■ **Your instructions**:
Starting at the line that contains "(** The provider-level" in the listing below, write out every line word for word until you have written the line that contains "fun w => (Ret tt, mkWorld (f".
━━━━━ Listed entries ━━━━━
Definition api_error_response (api_name : string) (status_code : Value)
    (message : string) (tool_name : option string) : Dict :=
  error_response (VStr (api_name ++ " API error")) tool_name (Some status_code)
    (Some (<["message" := VStr message]> (<["api" := VStr api_name]> ∅))).

End Responses.

(** ** The world: provider object, remote service, observable trace *)

(** [config.Settings], the fields the provider reads *)
Record Settings : Type := mkSettings {
  falcon_client_id : string;
  falcon_client_secret : string;
  falcon_base_url : string
}.

Definition get_falcon_credentials (s : Settings) : string * string :=
  (falcon_client_id s, falcon_client_secret s).

(** [falconpy.OAuth2(client_id=, client_secret=, base_url=)] *)
Record OAuth2 : Type := mkOAuth2 {
  client_id : string;
  client_secret : string;
  oauth2_base_url : string
}.

(** A FalconPy service collection: [Hosts], [Detects] or [Incidents],
    built from [access_token=] and [base_url=]. *)
Inductive ServiceClass : Type := HostsApi | DetectsApi | IncidentsApi.

Record Service : Type := mkService {
  service_class : ServiceClass;
  access_token : Value;
  service_base_url : string
}.

(** The operations of the service collections the tools call *)
Inductive Operation : Type :=
  | op_query_devices_by_filter
  | op_get_device_details
  | op_perform_action
  | op_query_detects
  | op_get_detect_summaries
  | op_update_detects_by_ids
  | op_query_incidents
  | op_get_incidents.

(** What an observer of the provider and of the network sees. [EvShutdown]
    and [EvInitialize] mark the entry of the provider's two life-cycle
    methods; the other three are calls to the remote service. *)
Inductive Event : Type :=
  | EvShutdown
  | EvInitialize
  | EvToken (o : OAuth2)
  | EvRevoke (o : OAuth2)
  | EvCall (s : Service) (op : Operation) (kwargs : Dict).

Definition is_provider_call (ev : Event) : bool :=
  match ev with
  | EvShutdown | EvInitialize => true
  | _ => false
  end.

Definition is_auth_exchange (ev : Event) : bool :=
  match ev with
  | EvToken _ => true
  | _ => false
  end.

Definition is_business_call (ev : Event) : bool :=
  match ev with
  | EvCall _ _ _ => true
  | _ => false
  end.

(** The provider-level calls of a trace, in order *)
Definition provider_calls (tr : list Event) : list Event :=
  List.filter is_provider_call tr.

(** What the program does not decide: Python's [str] on values, the clock
    and the replies of the remote service. Each reply may depend on
    everything observed so far (the trace, the current call included). *)
Record Env : Type := mkEnv {
  py_str : Value -> string;
  time_time : list Event -> Z;
  token_reply : list Event -> Outcome Value;
  revoke_reply : list Event -> Outcome Value;
  call_reply : list Event -> Outcome Value
}.

(** [providers/crowdstrike.py]: the fields of [CrowdStrikeProvider].
    Times are in seconds. *)
Record CrowdStrikeProvider : Type := mkProvider {
  _settings : Settings;
  _oauth2 : option OAuth2;
  _hosts : option Service;
  _detects : option Service;
  _incidents : option Service;
  _token_expiry : Z;
  _initialized : bool
}.

Record World : Type := mkWorld {
  w_provider : CrowdStrikeProvider;
  w_trace : list Event
}.

Definition emit (ev : Event) : M World unit :=
  fun w => (Ret tt, mkWorld (w_provider w) (w_trace w ++ [ev])).

Definition self : M World CrowdStrikeProvider :=
  fun w => (Ret (w_provider w), w).

Definition update (f : CrowdStrikeProvider -> CrowdStrikeProvider) : M World unit :=
  fun w => (Ret tt, mkWorld (f (w_provider w)) (w_trace w)).

(** Asking the environment, which sees the trace so far *)
Definition observe {A} (oracle : list Event -> A) : M World A :=
  fun w => (Ret (oracle (w_trace w)), w).

Definition reply (oracle : list Event -> Outcome Value) : M World Value :=
  fun w => (oracle (w_trace w), w).

Definition set_oauth2 (o : option OAuth2) (p : CrowdStrikeProvider) :=
  mkProvider (_settings p) o (_hosts p) (_detects p) (_incidents p)
    (_token_expiry p) (_initialized p).
Definition set_hosts (s : option Service) (p : CrowdStrikeProvider) :=
  mkProvider (_settings p) (_oauth2 p) s (_detects p) (_incidents p)
    (_token_expiry p) (_initialized p).
Definition set_detects (s : option Service) (p : CrowdStrikeProvider) :=
  mkProvider (_settings p) (_oauth2 p) (_hosts p) s (_incidents p)
    (_token_expiry p) (_initialized p).
Definition set_incidents (s : option Service) (p : CrowdStrikeProvider) :=
  mkProvider (_settings p) (_oauth2 p) (_hosts p) (_detects p) s
    (_token_expiry p) (_initialized p).
Definition set_token_expiry (t : Z) (p : CrowdStrikeProvider) :=
  mkProvider (_settings p) (_oauth2 p) (_hosts p) (_detects p) (_incidents p)
    t (_initialized p).
Definition set_initialized (b : bool) (p : CrowdStrikeProvider) :=
  mkProvider (_settings p) (_oauth2 p) (_hosts p) (_detects p) (_incidents p)
    (_token_expiry p) b.

Module Provider.

(** [CrowdStrikeProvider.__init__] *)
Definition __init__ (settings : Settings) : CrowdStrikeProvider :=
  mkProvider settings None None None None 0 false.

Section WithEnv.
Variable env : Env.

(** [self._oauth2.token()] *)
Definition token (o : OAuth2) : M World Value :=
  emit (EvToken o) ;; reply (token_reply env).

(** [self._oauth2.revoke(token=...)] *)
Definition revoke (o : OAuth2) : M World Value :=
  emit (EvRevoke o) ;; reply (revoke_reply env).

(** The [try] block of [initialize] *)
Definition initialize_try : M World unit :=
  p <- self ;;
  let '(client_id, client_secret) := get_falcon_credentials (_settings p) in
  (* a base URL that is not https only logs a warning *)
  let o := mkOAuth2 client_id client_secret (falcon_base_url (_settings p)) in
  update (set_oauth2 (Some o)) ;;
  auth_result <- token o ;;
  failed <- (if negb (truthy auth_result) then ret true
             else status <- lift (py_get auth_result "status_code" VNone) ;;
                  ret (negb (py_eq_int status 201))) ;;
  (if failed : bool then
     body <- lift (py_get auth_result "body" (VDict ∅)) ;;
     error_msg <- lift (py_get body "errors"
                          (VList [VStr "Unknown authentication error"])) ;;
     raise (mkExn ValueError ("Authentication failed: " ++ py_str env error_msg))
   else ret tt) ;;
  body <- lift (py_get auth_result "body" (VDict ∅)) ;;
  expires_in <- lift (py_get body "expires_in" (VInt 1800)) ;;
  now <- observe (time_time env) ;;
  secs <- lift (py_number expires_in) ;;
  update (set_token_expiry (now + secs - 300)%Z) ;;
  body <- lift (py_subscript auth_result "body") ;;
  token <- lift (py_subscript body "access_token") ;;
  let base_url := falcon_base_url (_settings p) in
  update (set_hosts (Some (mkService HostsApi token base_url))) ;;
  update (set_detects (Some (mkService DetectsApi token base_url))) ;;
  update (set_incidents (Some (mkService IncidentsApi token base_url))) ;;
  update (set_initialized true).

Definition initialize : M World unit :=
  emit EvInitialize ;;
  p <- self ;;
  if _initialized p then
    ret tt (* logger.warning("Provider already initialized") *)
  else
    try_except initialize_try
      (fun e => raise (mkExn ConnectionError
                         ("Failed to initialize provider: " ++ exn_str e))).

Definition shutdown : M World unit :=
  emit EvShutdown ;;
  p <- self ;;
  (match _oauth2 p with
   | Some o =>
       try_except (revoke o ;; ret tt)
         (fun _ => ret tt (* logger.warning, not raised *))
   | None => ret tt
   end) ;;
  update (set_oauth2 None) ;;
  update (set_hosts None) ;;
  update (set_detects None) ;;
  update (set_incidents None) ;;
  update (set_initialized false).

Definition refresh_token_if_needed : M World unit :=
  now <- observe (time_time env) ;;
  p <- self ;;
  if (_token_expiry p <=? now)%Z then
    shutdown ;; initialize
  else ret tt.

(** The properties [hosts], [detects] and [incidents] *)
Definition hosts : M World Service :=
  p <- self ;;
  match _initialized p, _hosts p with
  | true, Some h => ret h
  | _, _ => raise (mkExn RuntimeError "Provider not initialized")
  end.

Definition detects : M World Service :=
  p <- self ;;
  match _initialized p, _detects p with
  | true, Some h => ret h
  | _, _ => raise (mkExn RuntimeError "Provider not initialized")
  end.

Definition incidents : M World Service :=
  p <- self ;;
  match _initialized p, _incidents p with
  | true, Some h => ret h
  | _, _ => raise (mkExn RuntimeError "Provider not initialized")
  end.

(** A method of a service collection called with keyword arguments *)
Definition call (s : Service) (op : Operation) (kwargs : Dict) : M World Value :=
  emit (EvCall s op kwargs) ;; reply (call_reply env).

(** [get_client]: the dict of the three service collections *)
Definition get_client : M World (gmap string (option Service)) :=
  p <- self ;;
  if negb (_initialized p) then
    raise (mkExn RuntimeError "Provider not initialized. Call initialize() first.")
  else
    ret (<["incidents" := _incidents p]>
           (<["detects" := _detects p]> (<["hosts" := _hosts p]> ∅))).

(** The [try] block of [health_check] *)
Definition health_check_try : M World bool :=
  now <- observe (time_time env) ;;
  p <- self ;;
  (if (_token_expiry p <=? now)%Z then shutdown ;; initialize else ret tt) ;;
  p <- self ;;
  match _hosts p with
  | Some h =>
      result <- call h op_query_devices_by_filter (<["limit" := VInt 1]> ∅) ;;
      status_code <- lift (py_get result "status_code" VNone) ;;
      if py_eq_int status_code 200 then ret true
      else ret false (* logger.warning: unexpected response *)
  | None => ret false
  end.

Definition health_check : M World bool :=
  p <- self ;;
  if negb (_initialized p) then ret false
  else try_except health_check_try (fun _ => ret false).

End WithEnv.

End Provider.

(** ** tools/registry.py *)

Module Registry.

(** A tool handler is a coroutine function of the tool name and the
    arguments; awaiting it yields a dict or raises. *)
Definition Handler : Type := string -> Dict -> M World Dict.

Record Tool : Type := mkTool {
  name : string;
  description : string;
  input_schema : Dict;
  handler : Handler
}.

Definition to_mcp_format (t : Tool) : Dict :=
  <["inputSchema" := VDict (input_schema t)]>
    (<["description" := VStr (description t)]>
       (<["name" := VStr (name t)]> ∅)).

(** [tool.handler = h] *)
Definition set_handler (h : Handler) (t : Tool) : Tool :=
  mkTool (name t) (description t) (input_schema t) h.

(** [ToolRegistry]: the dict [_tools]; [_provider] is the provider object
    of the world, which every bound handler runs against. *)
Record ToolRegistry : Type := mkRegistry {
  _tools : gmap string Tool
}.

Definition __init__ : ToolRegistry := mkRegistry ∅.

Definition register_tool (tool : Tool) : M ToolRegistry unit :=
  fun r =>
    match _tools r !! name tool with
    | Some _ =>
        (Raise (mkExn ValueError
                  ("Tool '" ++ name tool ++ "' is already registered")), r)
    | None => (Ret tt, mkRegistry (<[name tool := tool]> (_tools r)))
    end.

(** [for x in l: body x] *)
Fixpoint for_each {S A} (l : list A) (body : A -> M S unit) : M S unit :=
  match l with
  | [] => ret tt
  | x :: rest => body x ;; for_each rest body
  end.

(** The closure [lambda name, args, func=execute_func:
    func(self._provider, name, args)] *)
Definition bound_handler (execute_func : Handler) : Handler :=
  fun name args => execute_func name args.

Definition register_module (get_tools_func : unit -> list Tool)
    (execute_func : Handler) : M ToolRegistry unit :=
  let tools := get_tools_func tt in
  for_each tools (fun tool =>
    let tool := set_handler (bound_handler execute_func) tool in
    register_tool tool).

Definition get_tool (r : ToolRegistry) (name : string) : option Tool :=
  _tools r !! name.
━━━━━
■ **Problem solution**:
(** The provider-level calls of a trace, in order *)
Definition provider_calls (tr : list Event) : list Event :=
  List.filter is_provider_call tr.

(** What the program does not decide: Python's [str] on values, the clock
    and the replies of the remote service. Each reply may depend on
    everything observed so far (the trace, the current call included). *)
Record Env : Type := mkEnv {
  py_str : Value -> string;
  time_time : list Event -> Z;
  token_reply : list Event -> Outcome Value;
  revoke_reply : list Event -> Outcome Value;
  call_reply : list Event -> Outcome Value
}.

(** [providers/crowdstrike.py]: the fields of [CrowdStrikeProvider].
    Times are in seconds. *)
Record CrowdStrikeProvider : Type := mkProvider {
  _settings : Settings;
  _oauth2 : option OAuth2;
  _hosts : option Service;
  _detects : option Service;
  _incidents : option Service;
  _token_expiry : Z;
  _initialized : bool
}.

Record World : Type := mkWorld {
  w_provider : CrowdStrikeProvider;
  w_trace : list Event
}.

Definition emit (ev : Event) : M World unit :=
  fun w => (Ret tt, mkWorld (w_provider w) (w_trace w ++ [ev])).

Definition self : M World CrowdStrikeProvider :=
  fun w => (Ret (w_provider w), w).

Definition update (f : CrowdStrikeProvider -> CrowdStrikeProvider) : M World unit :=
  fun w => (Ret tt, mkWorld (f (w_provider w)) (w_trace w)).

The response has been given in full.